[WHAT NEEDS TO BE DONE]
Read through the data below and state how many of its lines contain the word "outcome", adding nothing.

[Saved data entries]
__________
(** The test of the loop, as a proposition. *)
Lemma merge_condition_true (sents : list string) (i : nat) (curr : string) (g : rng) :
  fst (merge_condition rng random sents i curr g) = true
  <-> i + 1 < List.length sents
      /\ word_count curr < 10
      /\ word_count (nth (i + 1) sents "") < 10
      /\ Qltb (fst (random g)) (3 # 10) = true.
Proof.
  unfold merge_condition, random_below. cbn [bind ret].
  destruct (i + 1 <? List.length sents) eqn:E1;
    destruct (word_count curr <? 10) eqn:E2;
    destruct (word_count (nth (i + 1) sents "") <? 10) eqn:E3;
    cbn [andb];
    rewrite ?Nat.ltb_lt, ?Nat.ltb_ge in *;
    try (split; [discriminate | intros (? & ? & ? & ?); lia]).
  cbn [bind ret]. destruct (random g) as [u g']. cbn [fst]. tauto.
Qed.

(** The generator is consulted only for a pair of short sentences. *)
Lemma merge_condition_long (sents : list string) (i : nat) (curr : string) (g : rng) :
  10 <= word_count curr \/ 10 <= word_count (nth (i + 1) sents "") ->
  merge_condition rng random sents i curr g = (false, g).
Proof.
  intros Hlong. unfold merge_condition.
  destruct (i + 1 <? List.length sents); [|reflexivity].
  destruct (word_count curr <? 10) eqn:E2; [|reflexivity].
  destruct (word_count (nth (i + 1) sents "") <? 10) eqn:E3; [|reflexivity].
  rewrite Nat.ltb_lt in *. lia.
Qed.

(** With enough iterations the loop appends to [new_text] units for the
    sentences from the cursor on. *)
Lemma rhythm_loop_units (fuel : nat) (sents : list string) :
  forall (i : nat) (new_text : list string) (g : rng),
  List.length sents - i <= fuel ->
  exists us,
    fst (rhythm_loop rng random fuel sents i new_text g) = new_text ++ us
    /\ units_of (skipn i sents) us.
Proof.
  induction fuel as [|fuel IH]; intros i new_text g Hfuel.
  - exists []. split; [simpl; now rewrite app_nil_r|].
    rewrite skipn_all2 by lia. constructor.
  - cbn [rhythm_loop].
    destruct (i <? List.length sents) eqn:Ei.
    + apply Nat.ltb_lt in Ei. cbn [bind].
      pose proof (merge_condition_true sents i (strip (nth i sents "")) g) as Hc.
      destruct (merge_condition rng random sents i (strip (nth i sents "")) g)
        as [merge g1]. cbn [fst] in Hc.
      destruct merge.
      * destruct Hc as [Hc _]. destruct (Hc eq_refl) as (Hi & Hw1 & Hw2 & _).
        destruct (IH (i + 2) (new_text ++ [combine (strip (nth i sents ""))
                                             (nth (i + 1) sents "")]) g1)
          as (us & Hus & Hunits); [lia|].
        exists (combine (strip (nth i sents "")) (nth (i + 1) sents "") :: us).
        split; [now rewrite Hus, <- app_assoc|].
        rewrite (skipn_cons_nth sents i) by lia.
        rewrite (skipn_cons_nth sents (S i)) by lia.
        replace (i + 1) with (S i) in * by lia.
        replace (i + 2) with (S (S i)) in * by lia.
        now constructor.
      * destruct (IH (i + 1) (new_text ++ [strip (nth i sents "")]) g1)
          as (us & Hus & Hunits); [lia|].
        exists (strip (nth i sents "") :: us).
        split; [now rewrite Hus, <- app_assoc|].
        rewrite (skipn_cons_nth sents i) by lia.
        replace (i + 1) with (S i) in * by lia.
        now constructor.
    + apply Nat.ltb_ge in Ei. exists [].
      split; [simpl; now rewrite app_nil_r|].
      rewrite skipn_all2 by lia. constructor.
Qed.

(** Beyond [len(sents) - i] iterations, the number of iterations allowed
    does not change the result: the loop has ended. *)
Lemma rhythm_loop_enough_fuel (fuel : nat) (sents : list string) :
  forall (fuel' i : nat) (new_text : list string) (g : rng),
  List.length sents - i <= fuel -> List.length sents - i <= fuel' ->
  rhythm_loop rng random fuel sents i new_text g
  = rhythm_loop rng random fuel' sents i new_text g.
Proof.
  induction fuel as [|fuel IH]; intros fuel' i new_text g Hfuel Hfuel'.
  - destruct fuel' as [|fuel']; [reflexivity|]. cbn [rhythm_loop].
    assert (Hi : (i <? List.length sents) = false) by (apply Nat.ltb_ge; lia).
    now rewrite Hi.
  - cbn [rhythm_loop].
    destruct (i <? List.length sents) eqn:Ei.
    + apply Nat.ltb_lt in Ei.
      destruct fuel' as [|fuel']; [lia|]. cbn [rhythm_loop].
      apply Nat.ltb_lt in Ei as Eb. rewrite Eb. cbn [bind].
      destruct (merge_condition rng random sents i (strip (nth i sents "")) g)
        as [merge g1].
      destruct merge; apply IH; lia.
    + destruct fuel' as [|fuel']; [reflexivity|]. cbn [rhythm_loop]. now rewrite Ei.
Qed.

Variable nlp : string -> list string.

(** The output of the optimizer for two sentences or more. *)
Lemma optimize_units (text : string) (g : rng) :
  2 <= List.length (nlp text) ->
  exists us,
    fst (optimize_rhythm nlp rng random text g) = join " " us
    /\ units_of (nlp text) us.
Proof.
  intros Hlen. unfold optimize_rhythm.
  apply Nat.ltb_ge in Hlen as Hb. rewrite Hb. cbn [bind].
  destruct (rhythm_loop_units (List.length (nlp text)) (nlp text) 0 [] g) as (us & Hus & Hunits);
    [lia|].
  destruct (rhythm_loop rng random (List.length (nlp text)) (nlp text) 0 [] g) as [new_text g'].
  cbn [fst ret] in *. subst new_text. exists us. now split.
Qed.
__________
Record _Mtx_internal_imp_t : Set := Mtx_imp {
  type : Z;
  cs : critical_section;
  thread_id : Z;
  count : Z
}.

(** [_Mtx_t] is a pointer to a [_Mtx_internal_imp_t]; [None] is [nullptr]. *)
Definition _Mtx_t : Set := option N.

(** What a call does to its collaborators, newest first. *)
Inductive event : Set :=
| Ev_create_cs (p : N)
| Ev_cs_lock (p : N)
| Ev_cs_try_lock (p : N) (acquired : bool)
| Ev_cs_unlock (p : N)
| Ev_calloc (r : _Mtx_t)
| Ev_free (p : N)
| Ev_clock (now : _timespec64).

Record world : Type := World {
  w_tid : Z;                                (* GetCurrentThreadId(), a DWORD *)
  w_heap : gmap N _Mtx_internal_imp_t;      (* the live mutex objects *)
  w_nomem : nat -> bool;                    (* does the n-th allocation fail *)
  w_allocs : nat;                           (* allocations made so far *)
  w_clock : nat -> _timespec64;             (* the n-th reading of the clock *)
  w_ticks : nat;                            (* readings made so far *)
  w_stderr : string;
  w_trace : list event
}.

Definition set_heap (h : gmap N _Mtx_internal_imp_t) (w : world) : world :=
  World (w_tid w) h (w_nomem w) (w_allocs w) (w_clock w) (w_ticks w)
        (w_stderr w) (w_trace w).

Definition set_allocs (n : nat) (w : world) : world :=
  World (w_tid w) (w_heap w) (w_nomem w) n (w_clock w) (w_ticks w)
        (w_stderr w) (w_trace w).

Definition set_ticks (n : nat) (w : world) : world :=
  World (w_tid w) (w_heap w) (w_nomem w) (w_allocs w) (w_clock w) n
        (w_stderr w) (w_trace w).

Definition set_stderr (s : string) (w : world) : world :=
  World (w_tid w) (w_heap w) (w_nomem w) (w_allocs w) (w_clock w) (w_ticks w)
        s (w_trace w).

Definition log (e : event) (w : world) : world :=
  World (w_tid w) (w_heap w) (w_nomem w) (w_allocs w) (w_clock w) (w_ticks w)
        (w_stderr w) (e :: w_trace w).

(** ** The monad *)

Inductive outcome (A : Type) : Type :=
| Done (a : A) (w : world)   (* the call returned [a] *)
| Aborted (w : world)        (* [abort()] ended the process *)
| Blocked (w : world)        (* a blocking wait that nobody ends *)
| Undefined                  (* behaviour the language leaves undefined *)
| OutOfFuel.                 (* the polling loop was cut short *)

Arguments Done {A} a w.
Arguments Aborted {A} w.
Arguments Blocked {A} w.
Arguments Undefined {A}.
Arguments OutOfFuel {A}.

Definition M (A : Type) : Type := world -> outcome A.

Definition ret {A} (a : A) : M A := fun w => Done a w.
__________
[RESULT]
2